This year’s annual Multicultural Celebration in Redding is an opportunity to enrich our understanding of international traditions, demonstrating the various meanings and purposes of movement and music throughout the world.

Now in its 19th year, the 2014 celebration is being held on January 25, from 10:30 a.m. to 6 p.m., at the Mt. Shasta Mall. It includes performances in the center court by as many as 10 separate groups, including Japanese dancers, Native American performances, German folk dancers, the Edelweiss Singers, Hawaiian dancers, and a performance representing Filipino Islanders. The Japanese performances include Ninja dance, Kendo (Japanese sword fencing) demonstrations, and folk dancing.

This day-long event offers the community an opportunity to experience, understand and appreciate the diversity around them. In addition to showcasing music and dance, there will be booths displaying crafts, clothing, pictures, flags and more from a variety of cultures. Children attending are given mock passports to carry to each culture’s display, where their passports are stamped after they learn something about each respective country.

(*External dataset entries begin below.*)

Definition spec_validate (s : Spec) : res unit :=
  reject_if (negb (IsAbs (sp_Executable s))) (NewError "process executable must be absolute") ≫= λ _,
  reject_if (match sp_Argv s with [] => true | a :: _ => bool_decide (a = ""%string) end) (NewError "process argv[0] is required") ≫= λ _,
  reject_if (negb (IsAbs (sp_WorkingDirectory s))) (NewError "process working directory must be absolute") ≫= λ _,
  reject_if (sp_TerminationGrace s <? 0) (NewError "process termination grace must be non-negative") ≫= λ _,
  reject_if (maxEnvironmentEntries <? Z.of_nat (size (sp_TrustedEnvironment s)) + Z.of_nat (size (sp_RequestedEnvironment s)))
    (NewError "process environment has too many entries") ≫= λ _,
  check_environment false (map_to_list (sp_TrustedEnvironment s)) ≫= λ _,
  check_environment true (map_to_list (sp_RequestedEnvironment s)) ≫= λ _,
  check_groups (sp_GID s) (sp_SupplementaryGroups s) ∅ ≫= λ _,
  match sp_PTY s with
  | None => Ok tt
  | Some p =>
      reject_if ((ps_Rows p =? 0) || (65535 <? ps_Rows p) || (ps_Columns p =? 0) || (65535 <? ps_Columns p))
        (NewError "PTY dimensions are invalid") ≫= λ _,
      reject_if (contains NUL (ps_Terminal p)) (NewError "PTY terminal contains NUL")
  end.

(** The requested variables replace trusted ones of the same name. *)
Definition combined (s : Spec) : gmap string string := sp_RequestedEnvironment s ∪ sp_TrustedEnvironment s.

(** The names are sorted, so the order of the map does not matter. *)
Definition spec_environment (s : Spec) : list string :=
  (λ name, (name ++ "=" ++ default "" (combined s !! name))%string) <$> sort_strings (map_to_list (combined s)).*1.

Definition grace (s : Spec) : Z := if sp_TerminationGrace s =? 0 then defaultTerminationGrace else sp_TerminationGrace s.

Linda Mitchell has been working with the event since it began. She  says, “The celebration was created to bring together the many different cultures of our area, and to bring joyful learning experiences to the audience. Each year offers something new.”

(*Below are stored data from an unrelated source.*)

Lemma poll_step_ok f l p p' : poll_ok f p → poll_step l p = Some p' → poll_ok (foreign_step l f) p'.
Proof.
  intros Hok Hs. pose proof Hok as [Htab Hfree Hfor Hd Hc Hb Ht]. destruct l as [s| | | |i c| |e| |data err| |e| | |n|n].
  1-8,10: by eapply read_step_ok; [exact Hok| |exact Hs].
  - by eapply file_read_ok.
  - injection Hs as <-. eapply same_files_ok; [|by apply told_cancel|exact Hok].
    unfold same_files, cancel_ctx, reading. destruct (pl_ctx p); simpl; [|destruct (pl_hook p)]; split_and!; done || lia.
  - simpl in Hs. destruct (pl_wakes p) as [|w] eqn:Ew; [done|]. injection Hs as <-. simpl.
    pose proof (wake_bytes _ _ Hok) as Hw. destruct (wake_keeps p) as ((W1&W2&W3&W4&W5&W6&W7&W8&W9&W10&W11)&Wc&Wh&Ww&Wr&_).
    eapply (same_files_ok f p); [|shelve|exact Hok]. unfold same_files, reading in *. simpl. split_and!; done.
    Unshelve. unfold told, polling in *. simpl. rewrite Wc, Wh, Wr. intros Hp. specialize (Ht Hp). destruct (pl_ctx p); [by left|done].
  - by eapply close_step_ok.
  - simpl in Hs. case_bool_decide as En; [|done]. injection Hs as <-.
    assert (Hn : own p n = None) by (rewrite Htab in En; by destruct (own p n)). constructor; try done.
    + intros m. simpl. change (own _ m) with (own p m). destruct (decide (m = n)) as [->|Hne].
      * by rewrite Hn, !lookup_insert_eq.
      * rewrite !lookup_insert_ne by done. apply Htab.
    + intros m. change (own _ m) with (own p m). intros Hm. simpl. destruct (decide (m = n)) as [->|Hne]; [done|].
      rewrite lookup_insert_ne by done. by apply Hfree.
    + intros m o. simpl. intros Hm. destruct (decide (m = n)) as [->|Hne]; [rewrite lookup_insert_eq in Hm; congruence|].
      rewrite lookup_insert_ne in Hm by done. by eapply Hfor.
  - simpl in Hs. case_bool_decide as En; [|done]. injection Hs as <-.
    assert (Hn : own p n = None).
    { rewrite Htab in En. unfold own in *. repeat case_match; simplify_eq; done. }
    constructor; try done.
    + intros m. simpl. change (own _ m) with (own p m). destruct (decide (m = n)) as [->|Hne].
      * by rewrite Hn, !lookup_delete_eq.
      * rewrite !lookup_delete_ne by done. apply Htab.
    + intros m. change (own _ m) with (own p m). intros Hm. simpl. destruct (decide (m = n)) as [->|Hne]; [done|].
      rewrite lookup_delete_ne by done. by apply Hfree.
    + intros m o. simpl. intros Hm. apply lookup_delete_Some in Hm as [_ Hm]. by eapply Hfor.
Qed.

Lemma poll_run_ok f ls : ∀ p p', poll_ok f p → poll_run ls p = Some p' → poll_ok (foreign ls f) p'.
Proof.
  revert f. induction ls as [|l ls IH]; intros f p p' Hok Hr; cbn [poll_run] in Hr; [by injection Hr as <-|].
  destruct (poll_step l p) as [q|] eqn:Es; [|done]. by apply (IH _ _ _ (poll_step_ok _ _ _ _ Hok Es)).
Qed.

(** The answers of the kernel: new numbers, and the table had only files of others. *)
Definition fresh_fds (table : gmap Z object) (duplicate cancelR cancelW : Z) : Prop :=
  table !! duplicate = None ∧ table !! cancelR = None ∧ table !! cancelW = None ∧
  duplicate ≠ cancelR ∧ duplicate ≠ cancelW ∧ cancelR ≠ cancelW ∧ ∀ n o, table !! n = Some o → o = OForeign.

Lemma new_poll_ok table d r w ctx t p : fresh_fds table d r w → NewPollReader table (Ok d) (Ok (r, w)) ctx = (t, Ok p) → poll_ok table p.
Proof.
  intros (F1 & F2 & F3 & D1 & D2 & D3 & Hf) [= <- <-]. constructor; try done; simpl.
  - intros n. unfold own, reading. simpl. rewrite !andb_true_r.
    repeat case_bool_decide; subst; rewrite ?lookup_insert_eq; try done; rewrite ?lookup_insert_ne by done; rewrite ?lookup_insert_eq; done.
  - intros n. unfold own, reading. simpl. rewrite !andb_true_r. repeat case_bool_decide; subst; done.
Qed.

(** ** Interruption *)

(** The numbers a [Read] polls are those of the reader; what it found behind them
    may belong to others by then. *)
Definition numbers_ok (p : PollReader) : Prop :=
  match pl_read p with
  | RArm a b | RPoll a b => a = pl_input p ∧ b = pl_cancelR p
  | RBlocked a b o1 o2 => a = pl_input p ∧ b = pl_cancelR p ∧ (o2 = Some OForeign ∨ o2 = Some OCancelR ∨ o2 = None)
  | _ => True
  end.

Lemma found_cancel f p : poll_ok f p → let o := pl_table p !! pl_cancelR p in o = Some OForeign ∨ o = Some OCancelR ∨ o = None.
Proof.
  intros [Htab _ Hfor (D1 & D2 & D3) _ _ _]. simpl. rewrite Htab. unfold own.
  rewrite (bool_decide_false (pl_cancelR p = pl_input p)), (bool_decide_true (_ = pl_cancelR p)), (bool_decide_false (_ = pl_cancelW p)) by done.
  simpl. destruct (pl_cancelROpen p); [by right; left|]. destruct (f !! pl_cancelR p) as [o|] eqn:E; [|by right; right].
  rewrite (Hfor _ _ E). by left.
Qed.

Lemma keeps_numbers p p' : pl_read p' = pl_read p → pl_input p' = pl_input p → pl_cancelR p' = pl_cancelR p → numbers_ok p → numbers_ok p'.
Proof. unfold numbers_ok. by intros -> -> ->. Qed.

Lemma step_numbers f l p p' : poll_ok f p → numbers_ok p → poll_step l p = Some p' → numbers_ok p'.
Proof.
  intros Hok Hn Hs. pose proof (found_cancel _ _ Hok) as Hfound. pose proof Hn as Hkeep. unfold numbers_ok in Hn.
  destruct l; unfold poll_step, poll_returned, file_read, close_step in Hs.
  1-10: destruct (pl_read p) eqn:Er; try done; unfold read_begin, read_lock, after_func, read_returns in Hs;
    repeat case_match; simplify_eq; unfold numbers_ok; simpl; try done; destruct_and?; subst; try (split_and!; done).
  all: repeat case_match; simplify_eq; apply (keeps_numbers p); try done; unfold cancel_ctx, wake; repeat case_match; done.
Qed.

(** The steps of the reader itself: of [Read], except for the system call that
    reads the input, of [Close], and of the functions the context started. *)
Definition own_label (l : plabel) : bool :=
  match l with PLock | PArm | PEnter | PReturn _ _ | PReadFile | PWake | PClose => true | _ => false end.

(** How many of them are left. *)
Definition read_left (pc : read_pc) : nat :=
  match pc with RLock => 5 | RArm _ _ => 4 | RPoll _ _ => 3 | RBlocked _ _ _ _ => 2 | RRead => 1 | _ => 0 end.

Definition close_left (pc : close_pc) : nat :=
  match pc with COpen => 5 | CWake => 4 | CInput => 3 | CCancelR => 2 | CCancelW => 1 | CClosed => 0 end.

Definition poll_left (p : PollReader) : nat := 2 * read_left (pl_read p) + pl_wakes p + close_left (pl_close p).

Lemma own_step_less l p p' : own_label l = true → poll_step l p = Some p' → (poll_left p' < poll_left p)%nat.
Proof.
  intros Hl Hs. unfold poll_left. destruct l; try done; unfold poll_step, poll_returned, close_step in Hs; destruct (pl_read p) eqn:Er; try done;
    unfold read_lock, after_func, read_returns, wake in Hs; repeat case_match; simplify_eq; simpl; rewrite ?Er; simpl; try lia.
Qed.

(** The context has ended, or [Close] was called. *)
Definition interrupted (p : PollReader) : Prop := pl_ctx p ≠ None ∨ pl_close p ≠ COpen.

(** No number the [Read] uses was given to another file meanwhile. *)
Definition undisturbed_fds (p : PollReader) : Prop :=
  match pl_read p with
  | RArm _ b | RPoll _ b => pl_table p !! b ≠ Some OForeign
  | RBlocked _ _ _ o => o ≠ Some OForeign
  | _ => True
  end.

Come join the cultural and educational fun!

Japanese Bon Odori Dance 

For the last 17 years at Redding’s Multicultural Celebration, students from the Shasta College Japanese program have been performing Tanko Bushi or “Coal Miner’s Dance.” It is one of Japan’s most popular Bon Odori folk dances.

Hiroko Mori, along with Yoshiko Zimmerman, both Japanese professors at the college, teach their students the dance. Hiroko has observed that the movement and music deepen students’ feelings for Japanese culture. “The students are responsive and most of them seem to understand the Japanese spirit better,” she says.

Towards the end of her classes, Hiroko gets her students up and moving to traditional Japanese music, preparing them for Redding’s annual Multicultural Celebration, where the dance is performed in public. “This Bon Odori is a very simple dance; anyone can learn it in five minutes,” she says. “Every year at the Multicultural Celebration the crowd willingly participates … we usually have over a hundred people in the circle!”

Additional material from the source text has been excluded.